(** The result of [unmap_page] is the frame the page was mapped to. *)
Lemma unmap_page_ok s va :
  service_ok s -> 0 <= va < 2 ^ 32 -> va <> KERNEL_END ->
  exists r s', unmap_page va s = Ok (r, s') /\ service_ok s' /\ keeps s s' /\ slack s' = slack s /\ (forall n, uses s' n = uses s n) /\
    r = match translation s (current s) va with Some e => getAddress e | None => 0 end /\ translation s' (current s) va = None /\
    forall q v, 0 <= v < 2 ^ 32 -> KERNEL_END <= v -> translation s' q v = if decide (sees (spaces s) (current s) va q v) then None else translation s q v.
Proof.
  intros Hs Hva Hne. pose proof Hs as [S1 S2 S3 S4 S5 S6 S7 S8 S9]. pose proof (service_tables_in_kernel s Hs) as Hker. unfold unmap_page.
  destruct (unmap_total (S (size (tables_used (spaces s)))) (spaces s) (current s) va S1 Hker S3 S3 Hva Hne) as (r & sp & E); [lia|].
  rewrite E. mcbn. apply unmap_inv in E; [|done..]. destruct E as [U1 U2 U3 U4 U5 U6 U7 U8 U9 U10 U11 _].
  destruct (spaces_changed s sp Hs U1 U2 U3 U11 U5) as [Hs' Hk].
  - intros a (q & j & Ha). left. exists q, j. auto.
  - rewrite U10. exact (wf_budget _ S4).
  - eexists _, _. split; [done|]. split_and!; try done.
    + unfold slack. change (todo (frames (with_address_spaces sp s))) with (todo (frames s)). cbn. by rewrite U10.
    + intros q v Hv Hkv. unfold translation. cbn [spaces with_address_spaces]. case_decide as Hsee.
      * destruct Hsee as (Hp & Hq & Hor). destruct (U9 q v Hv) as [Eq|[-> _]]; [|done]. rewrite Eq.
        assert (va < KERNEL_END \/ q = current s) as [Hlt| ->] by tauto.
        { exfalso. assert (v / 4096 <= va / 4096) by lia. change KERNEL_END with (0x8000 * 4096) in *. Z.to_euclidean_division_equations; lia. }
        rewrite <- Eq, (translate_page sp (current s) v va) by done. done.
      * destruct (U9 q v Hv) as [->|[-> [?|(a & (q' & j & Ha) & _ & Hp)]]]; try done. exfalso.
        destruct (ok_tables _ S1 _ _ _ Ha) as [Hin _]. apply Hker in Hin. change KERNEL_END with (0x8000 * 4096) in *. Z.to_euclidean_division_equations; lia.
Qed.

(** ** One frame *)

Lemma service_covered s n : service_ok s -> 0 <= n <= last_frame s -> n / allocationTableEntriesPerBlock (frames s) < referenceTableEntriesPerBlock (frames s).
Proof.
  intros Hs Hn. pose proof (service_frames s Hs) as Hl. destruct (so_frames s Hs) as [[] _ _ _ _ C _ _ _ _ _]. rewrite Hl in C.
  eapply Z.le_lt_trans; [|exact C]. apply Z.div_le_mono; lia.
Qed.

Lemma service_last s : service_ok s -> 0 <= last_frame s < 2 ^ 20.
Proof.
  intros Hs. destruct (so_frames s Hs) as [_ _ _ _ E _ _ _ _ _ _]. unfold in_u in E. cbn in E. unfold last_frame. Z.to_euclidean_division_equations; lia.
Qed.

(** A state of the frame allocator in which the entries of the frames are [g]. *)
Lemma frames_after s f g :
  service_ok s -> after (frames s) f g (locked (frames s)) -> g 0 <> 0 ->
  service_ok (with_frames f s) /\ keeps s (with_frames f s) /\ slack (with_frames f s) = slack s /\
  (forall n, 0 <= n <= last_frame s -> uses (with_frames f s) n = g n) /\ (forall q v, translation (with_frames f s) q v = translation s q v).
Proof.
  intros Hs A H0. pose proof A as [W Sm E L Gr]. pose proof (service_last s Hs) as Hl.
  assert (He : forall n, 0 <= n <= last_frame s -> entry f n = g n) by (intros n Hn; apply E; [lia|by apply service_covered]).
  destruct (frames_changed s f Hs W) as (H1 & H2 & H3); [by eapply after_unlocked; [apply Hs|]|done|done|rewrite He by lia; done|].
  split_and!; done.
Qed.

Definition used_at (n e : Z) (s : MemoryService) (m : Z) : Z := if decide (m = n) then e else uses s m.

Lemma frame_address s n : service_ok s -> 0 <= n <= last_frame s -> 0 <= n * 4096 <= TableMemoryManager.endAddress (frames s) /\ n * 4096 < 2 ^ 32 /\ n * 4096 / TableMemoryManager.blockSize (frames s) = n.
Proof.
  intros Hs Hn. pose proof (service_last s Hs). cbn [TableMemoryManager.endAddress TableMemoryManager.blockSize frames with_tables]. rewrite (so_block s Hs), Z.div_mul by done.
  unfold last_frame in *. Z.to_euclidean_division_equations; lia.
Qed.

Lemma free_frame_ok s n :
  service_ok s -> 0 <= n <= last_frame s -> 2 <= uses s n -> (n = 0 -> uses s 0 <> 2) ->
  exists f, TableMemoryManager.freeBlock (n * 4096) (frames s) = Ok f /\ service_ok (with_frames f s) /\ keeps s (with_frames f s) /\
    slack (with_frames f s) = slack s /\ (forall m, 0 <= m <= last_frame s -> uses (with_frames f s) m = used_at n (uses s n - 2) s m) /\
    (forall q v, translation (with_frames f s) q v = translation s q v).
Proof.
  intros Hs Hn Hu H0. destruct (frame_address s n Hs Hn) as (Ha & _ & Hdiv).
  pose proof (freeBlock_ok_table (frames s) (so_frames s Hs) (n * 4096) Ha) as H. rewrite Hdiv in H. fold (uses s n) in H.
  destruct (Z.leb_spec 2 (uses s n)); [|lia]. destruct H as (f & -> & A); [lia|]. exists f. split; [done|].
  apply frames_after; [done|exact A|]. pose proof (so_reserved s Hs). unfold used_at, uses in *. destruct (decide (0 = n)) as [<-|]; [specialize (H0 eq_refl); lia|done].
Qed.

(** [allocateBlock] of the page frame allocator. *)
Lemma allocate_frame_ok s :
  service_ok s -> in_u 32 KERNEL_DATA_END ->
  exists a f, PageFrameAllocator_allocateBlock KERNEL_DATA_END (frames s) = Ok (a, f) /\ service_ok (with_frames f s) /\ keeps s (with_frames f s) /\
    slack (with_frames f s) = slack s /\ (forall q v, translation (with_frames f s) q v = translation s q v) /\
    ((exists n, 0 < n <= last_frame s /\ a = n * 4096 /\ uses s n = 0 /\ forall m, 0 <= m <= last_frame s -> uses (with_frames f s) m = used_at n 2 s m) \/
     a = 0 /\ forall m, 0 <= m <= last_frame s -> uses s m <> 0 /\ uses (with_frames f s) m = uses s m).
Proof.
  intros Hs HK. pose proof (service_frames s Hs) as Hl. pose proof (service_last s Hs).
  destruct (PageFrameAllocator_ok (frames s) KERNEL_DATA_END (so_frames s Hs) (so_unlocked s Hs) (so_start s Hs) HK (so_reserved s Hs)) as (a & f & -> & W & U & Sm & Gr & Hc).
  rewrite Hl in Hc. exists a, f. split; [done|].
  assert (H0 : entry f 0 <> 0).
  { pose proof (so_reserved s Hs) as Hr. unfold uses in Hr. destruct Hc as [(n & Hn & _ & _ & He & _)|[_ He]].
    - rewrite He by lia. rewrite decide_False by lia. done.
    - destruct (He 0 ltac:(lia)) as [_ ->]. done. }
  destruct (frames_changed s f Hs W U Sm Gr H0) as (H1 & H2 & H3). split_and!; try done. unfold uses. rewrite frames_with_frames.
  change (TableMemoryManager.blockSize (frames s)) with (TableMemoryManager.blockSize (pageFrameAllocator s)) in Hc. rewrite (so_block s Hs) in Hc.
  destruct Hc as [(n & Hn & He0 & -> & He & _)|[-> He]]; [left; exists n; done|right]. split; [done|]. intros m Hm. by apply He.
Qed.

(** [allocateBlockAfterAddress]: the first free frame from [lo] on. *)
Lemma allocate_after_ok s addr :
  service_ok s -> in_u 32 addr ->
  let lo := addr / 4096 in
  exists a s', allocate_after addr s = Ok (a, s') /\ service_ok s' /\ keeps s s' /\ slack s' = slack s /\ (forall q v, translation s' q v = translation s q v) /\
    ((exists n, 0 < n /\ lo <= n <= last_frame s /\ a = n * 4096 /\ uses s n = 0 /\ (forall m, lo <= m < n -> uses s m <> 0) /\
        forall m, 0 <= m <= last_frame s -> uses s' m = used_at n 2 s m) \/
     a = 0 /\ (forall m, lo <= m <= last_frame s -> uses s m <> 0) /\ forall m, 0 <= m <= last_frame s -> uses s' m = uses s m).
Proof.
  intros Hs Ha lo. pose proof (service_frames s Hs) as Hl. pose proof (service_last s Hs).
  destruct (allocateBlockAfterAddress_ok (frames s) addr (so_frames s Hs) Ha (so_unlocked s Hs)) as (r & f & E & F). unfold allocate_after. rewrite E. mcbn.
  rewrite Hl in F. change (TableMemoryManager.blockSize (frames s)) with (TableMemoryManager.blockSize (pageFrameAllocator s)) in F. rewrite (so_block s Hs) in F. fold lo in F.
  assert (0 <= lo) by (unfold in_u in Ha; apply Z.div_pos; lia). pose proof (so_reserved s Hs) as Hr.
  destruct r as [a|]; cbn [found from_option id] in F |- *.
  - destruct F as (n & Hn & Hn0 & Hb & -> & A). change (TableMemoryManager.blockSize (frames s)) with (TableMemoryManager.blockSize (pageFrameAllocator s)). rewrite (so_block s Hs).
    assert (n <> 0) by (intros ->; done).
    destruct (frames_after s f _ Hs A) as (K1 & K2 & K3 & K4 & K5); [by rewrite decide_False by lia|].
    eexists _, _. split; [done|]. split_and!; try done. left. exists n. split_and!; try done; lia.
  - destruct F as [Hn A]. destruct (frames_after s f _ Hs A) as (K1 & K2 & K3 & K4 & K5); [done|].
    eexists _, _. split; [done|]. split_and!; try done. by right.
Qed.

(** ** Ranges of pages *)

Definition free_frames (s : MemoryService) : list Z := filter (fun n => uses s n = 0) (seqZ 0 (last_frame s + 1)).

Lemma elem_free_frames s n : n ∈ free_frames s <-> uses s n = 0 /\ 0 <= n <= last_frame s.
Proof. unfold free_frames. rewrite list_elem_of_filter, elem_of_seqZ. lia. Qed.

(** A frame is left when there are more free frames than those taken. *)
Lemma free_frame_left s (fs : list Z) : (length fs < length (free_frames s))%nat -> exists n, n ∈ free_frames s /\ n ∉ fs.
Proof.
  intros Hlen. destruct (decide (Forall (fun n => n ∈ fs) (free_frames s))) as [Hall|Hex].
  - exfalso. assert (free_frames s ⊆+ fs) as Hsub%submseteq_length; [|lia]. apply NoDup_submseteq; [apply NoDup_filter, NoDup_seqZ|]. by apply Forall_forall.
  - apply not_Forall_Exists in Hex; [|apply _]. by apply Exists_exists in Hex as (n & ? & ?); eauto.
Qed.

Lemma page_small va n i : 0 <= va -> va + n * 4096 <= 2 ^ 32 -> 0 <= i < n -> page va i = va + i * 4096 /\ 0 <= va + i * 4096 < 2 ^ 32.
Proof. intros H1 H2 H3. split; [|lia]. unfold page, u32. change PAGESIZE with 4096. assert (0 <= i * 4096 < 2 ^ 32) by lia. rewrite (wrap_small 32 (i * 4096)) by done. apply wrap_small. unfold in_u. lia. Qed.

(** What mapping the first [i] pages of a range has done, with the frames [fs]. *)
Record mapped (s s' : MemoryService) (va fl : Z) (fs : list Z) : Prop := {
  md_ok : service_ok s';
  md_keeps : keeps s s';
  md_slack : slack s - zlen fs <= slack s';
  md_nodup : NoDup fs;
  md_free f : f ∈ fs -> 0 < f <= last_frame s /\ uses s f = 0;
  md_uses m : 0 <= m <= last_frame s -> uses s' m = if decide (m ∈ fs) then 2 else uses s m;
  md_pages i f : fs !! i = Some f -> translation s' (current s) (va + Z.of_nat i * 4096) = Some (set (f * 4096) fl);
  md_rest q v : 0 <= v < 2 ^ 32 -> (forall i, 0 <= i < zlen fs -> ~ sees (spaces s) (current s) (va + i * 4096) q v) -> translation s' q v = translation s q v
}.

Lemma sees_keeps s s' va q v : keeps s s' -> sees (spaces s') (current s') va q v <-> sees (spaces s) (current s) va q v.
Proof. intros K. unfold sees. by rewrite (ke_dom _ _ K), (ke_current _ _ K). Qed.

# # #

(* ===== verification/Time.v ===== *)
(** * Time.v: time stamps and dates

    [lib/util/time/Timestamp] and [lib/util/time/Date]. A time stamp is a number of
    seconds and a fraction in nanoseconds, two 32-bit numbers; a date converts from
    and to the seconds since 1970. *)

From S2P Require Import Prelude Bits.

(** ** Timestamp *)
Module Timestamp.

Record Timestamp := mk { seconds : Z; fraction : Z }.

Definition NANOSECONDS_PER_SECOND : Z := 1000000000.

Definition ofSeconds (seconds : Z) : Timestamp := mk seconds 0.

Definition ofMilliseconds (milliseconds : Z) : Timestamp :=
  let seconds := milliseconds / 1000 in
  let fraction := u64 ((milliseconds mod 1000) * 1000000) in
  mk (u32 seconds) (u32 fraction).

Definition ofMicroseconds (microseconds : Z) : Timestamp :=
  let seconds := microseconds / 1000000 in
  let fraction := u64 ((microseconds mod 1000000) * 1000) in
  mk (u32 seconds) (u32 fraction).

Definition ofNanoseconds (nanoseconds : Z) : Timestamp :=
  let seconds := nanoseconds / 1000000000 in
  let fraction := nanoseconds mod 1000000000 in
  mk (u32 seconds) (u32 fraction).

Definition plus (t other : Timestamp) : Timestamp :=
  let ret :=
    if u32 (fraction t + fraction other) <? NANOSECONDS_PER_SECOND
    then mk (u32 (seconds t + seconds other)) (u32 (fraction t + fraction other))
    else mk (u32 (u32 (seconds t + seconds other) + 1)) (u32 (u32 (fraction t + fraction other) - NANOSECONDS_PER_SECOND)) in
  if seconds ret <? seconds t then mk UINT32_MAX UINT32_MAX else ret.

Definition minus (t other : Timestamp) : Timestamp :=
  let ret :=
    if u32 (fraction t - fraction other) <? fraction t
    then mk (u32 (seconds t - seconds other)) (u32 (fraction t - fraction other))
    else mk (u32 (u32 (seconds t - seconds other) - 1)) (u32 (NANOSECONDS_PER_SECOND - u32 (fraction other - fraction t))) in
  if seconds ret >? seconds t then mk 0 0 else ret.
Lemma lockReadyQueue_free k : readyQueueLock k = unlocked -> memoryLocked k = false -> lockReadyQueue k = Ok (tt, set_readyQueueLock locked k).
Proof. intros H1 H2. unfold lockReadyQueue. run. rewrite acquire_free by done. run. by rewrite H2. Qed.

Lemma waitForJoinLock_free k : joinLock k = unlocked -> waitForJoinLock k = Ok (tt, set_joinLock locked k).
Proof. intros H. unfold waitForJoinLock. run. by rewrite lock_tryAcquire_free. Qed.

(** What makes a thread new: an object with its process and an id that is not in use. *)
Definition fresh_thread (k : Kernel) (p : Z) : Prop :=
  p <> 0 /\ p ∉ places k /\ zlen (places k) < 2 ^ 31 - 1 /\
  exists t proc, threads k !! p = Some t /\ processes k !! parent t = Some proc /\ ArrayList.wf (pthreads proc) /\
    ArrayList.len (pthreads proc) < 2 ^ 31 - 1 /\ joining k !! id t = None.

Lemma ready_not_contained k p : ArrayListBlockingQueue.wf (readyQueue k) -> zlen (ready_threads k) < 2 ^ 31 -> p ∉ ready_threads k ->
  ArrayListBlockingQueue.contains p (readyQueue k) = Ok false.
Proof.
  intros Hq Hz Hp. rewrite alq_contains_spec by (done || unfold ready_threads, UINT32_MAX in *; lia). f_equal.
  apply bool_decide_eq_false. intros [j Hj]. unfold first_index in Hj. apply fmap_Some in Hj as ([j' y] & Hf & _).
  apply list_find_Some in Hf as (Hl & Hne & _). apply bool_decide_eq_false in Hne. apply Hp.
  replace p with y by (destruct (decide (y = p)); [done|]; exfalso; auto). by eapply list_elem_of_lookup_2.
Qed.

# # #

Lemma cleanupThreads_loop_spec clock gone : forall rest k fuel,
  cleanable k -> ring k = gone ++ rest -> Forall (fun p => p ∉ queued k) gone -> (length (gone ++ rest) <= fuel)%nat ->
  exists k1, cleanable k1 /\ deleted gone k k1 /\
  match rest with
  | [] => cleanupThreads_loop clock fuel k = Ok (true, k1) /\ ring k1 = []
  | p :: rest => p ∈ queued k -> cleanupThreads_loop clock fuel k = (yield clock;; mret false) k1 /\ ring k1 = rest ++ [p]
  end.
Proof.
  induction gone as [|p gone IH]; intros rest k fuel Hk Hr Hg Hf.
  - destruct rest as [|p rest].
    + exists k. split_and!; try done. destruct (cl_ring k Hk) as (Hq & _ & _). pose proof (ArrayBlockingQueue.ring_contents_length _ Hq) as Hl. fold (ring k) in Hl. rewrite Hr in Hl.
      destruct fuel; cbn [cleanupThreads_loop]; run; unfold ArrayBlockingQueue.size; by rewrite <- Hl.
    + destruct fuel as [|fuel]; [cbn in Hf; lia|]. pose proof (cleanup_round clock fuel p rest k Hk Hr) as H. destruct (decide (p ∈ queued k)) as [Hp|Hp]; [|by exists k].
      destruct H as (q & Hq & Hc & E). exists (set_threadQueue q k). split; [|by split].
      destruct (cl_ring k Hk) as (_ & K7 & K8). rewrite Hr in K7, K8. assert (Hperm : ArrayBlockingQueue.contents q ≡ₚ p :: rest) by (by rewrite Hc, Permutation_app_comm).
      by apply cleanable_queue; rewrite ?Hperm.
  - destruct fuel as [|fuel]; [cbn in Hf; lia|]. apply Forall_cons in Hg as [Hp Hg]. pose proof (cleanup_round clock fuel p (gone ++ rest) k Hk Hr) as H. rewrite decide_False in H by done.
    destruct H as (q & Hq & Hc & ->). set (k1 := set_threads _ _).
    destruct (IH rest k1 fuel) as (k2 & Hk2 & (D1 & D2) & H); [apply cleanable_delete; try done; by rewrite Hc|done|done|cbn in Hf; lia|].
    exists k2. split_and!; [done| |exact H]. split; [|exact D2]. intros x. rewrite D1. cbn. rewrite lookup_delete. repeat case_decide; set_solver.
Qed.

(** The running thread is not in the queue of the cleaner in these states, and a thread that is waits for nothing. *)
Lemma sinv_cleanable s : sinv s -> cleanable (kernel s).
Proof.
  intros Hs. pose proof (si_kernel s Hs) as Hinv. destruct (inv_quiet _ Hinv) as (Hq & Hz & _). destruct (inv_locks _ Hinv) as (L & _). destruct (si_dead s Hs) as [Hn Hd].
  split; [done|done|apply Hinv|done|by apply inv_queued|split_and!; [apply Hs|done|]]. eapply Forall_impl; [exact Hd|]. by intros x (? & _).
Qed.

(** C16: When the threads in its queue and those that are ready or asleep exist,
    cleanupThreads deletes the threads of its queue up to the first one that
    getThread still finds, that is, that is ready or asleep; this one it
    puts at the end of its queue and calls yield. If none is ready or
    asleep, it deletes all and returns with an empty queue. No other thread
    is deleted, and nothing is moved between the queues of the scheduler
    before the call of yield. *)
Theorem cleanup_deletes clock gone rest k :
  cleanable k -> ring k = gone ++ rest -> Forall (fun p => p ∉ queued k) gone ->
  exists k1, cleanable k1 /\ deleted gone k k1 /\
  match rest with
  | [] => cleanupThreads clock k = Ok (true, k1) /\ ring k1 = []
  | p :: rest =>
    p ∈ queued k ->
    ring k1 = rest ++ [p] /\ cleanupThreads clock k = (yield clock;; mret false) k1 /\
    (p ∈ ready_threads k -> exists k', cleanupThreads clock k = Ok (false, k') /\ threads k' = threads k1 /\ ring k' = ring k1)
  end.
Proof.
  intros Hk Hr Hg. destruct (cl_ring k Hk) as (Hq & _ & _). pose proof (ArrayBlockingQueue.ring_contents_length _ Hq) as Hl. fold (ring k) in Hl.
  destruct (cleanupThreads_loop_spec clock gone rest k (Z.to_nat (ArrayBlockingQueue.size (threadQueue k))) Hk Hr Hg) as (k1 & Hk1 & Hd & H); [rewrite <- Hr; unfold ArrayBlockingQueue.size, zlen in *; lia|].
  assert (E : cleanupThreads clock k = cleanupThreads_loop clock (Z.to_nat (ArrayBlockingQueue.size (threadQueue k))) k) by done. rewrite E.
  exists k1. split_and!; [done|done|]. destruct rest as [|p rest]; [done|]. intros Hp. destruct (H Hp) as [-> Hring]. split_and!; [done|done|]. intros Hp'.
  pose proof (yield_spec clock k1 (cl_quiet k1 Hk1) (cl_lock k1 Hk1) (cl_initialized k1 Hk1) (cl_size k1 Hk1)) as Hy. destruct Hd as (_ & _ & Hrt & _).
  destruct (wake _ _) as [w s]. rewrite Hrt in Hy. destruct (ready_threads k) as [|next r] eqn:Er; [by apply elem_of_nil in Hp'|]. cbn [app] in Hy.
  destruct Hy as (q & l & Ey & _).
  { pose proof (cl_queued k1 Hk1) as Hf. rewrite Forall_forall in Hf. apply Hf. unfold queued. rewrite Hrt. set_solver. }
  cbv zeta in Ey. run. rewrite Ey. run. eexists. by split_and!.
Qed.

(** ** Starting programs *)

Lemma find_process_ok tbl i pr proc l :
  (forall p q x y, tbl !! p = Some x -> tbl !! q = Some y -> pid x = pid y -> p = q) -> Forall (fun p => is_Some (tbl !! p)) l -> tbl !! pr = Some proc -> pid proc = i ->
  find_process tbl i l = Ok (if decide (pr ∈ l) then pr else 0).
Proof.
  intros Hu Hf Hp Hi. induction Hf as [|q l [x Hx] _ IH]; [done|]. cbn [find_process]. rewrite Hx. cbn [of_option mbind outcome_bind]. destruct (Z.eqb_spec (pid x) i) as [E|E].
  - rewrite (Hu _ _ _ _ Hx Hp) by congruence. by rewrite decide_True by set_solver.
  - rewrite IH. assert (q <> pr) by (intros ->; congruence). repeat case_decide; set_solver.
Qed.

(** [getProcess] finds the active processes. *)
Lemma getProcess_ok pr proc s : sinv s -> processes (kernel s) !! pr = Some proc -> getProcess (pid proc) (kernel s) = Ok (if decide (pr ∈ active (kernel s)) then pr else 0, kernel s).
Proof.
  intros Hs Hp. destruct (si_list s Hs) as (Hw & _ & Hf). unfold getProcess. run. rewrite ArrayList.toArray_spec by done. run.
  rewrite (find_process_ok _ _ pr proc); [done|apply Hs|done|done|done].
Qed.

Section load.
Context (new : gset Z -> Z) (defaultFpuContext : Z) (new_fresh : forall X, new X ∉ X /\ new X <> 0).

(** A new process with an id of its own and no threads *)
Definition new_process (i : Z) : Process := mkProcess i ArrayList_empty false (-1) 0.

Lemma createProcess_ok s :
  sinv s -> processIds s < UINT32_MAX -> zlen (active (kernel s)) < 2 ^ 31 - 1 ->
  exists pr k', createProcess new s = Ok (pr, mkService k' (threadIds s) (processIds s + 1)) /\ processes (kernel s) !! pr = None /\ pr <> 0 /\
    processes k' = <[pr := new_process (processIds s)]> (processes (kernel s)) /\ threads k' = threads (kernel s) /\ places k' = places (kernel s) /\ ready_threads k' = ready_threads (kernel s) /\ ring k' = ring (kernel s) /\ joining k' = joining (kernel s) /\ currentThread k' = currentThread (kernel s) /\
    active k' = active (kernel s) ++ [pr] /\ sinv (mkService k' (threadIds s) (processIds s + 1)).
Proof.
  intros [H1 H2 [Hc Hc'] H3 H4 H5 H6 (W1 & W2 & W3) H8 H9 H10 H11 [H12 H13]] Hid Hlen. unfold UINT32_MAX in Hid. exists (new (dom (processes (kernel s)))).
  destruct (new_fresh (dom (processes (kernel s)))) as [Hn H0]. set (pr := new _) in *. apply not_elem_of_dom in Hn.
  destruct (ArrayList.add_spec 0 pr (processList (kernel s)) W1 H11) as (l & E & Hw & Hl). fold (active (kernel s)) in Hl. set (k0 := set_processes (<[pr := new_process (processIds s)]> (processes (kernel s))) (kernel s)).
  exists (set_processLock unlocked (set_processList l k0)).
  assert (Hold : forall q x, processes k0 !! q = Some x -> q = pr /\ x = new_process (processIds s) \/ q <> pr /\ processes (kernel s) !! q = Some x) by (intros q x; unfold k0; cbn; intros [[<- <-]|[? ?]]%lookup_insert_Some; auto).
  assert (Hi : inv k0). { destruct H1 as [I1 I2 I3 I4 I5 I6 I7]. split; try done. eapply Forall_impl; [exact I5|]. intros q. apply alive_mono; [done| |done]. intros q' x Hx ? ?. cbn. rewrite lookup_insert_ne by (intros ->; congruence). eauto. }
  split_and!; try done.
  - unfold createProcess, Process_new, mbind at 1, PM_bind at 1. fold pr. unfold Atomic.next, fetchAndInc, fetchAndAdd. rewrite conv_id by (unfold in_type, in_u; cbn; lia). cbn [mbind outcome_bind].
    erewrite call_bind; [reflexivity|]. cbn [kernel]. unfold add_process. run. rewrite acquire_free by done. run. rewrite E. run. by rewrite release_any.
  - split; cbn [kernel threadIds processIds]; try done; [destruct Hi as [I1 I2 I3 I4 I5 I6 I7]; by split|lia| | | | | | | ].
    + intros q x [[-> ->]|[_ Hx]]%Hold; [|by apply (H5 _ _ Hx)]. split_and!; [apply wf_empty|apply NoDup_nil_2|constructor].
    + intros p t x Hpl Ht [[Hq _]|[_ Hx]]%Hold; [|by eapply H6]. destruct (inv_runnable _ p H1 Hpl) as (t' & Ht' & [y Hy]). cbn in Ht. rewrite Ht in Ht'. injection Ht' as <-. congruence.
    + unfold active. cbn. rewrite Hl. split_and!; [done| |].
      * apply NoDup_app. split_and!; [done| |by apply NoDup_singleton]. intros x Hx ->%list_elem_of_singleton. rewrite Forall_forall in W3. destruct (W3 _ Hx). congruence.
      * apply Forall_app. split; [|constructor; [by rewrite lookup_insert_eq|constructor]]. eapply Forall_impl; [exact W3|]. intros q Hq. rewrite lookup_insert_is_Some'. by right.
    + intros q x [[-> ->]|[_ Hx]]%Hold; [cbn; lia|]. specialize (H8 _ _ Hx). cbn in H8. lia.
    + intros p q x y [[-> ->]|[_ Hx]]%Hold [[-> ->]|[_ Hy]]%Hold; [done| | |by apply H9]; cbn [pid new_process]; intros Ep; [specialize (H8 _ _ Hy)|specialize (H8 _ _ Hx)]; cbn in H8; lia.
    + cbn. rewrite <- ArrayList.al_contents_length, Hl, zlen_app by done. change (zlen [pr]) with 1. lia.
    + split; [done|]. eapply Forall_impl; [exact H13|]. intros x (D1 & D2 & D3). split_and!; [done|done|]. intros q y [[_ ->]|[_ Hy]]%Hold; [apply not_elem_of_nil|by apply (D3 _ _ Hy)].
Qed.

# # #

• **Task instructions**: Your answer should consist of the lines above that hold the word "specialize", copied exactly.

• **Written reply**:
  apply frames_after; [done|exact A|]. pose proof (so_reserved s Hs). unfold used_at, uses in *. destruct (decide (0 = n)) as [<-|]; [specialize (H0 eq_refl); lia|done].
    + intros q x [[-> ->]|[_ Hx]]%Hold; [cbn; lia|]. specialize (H8 _ _ Hx). cbn in H8. lia.
    + intros p q x y [[-> ->]|[_ Hx]]%Hold [[-> ->]|[_ Hy]]%Hold; [done| | |by apply H9]; cbn [pid new_process]; intros Ep; [specialize (H8 _ _ Hy)|specialize (H8 _ _ Hx)]; cbn in H8; lia.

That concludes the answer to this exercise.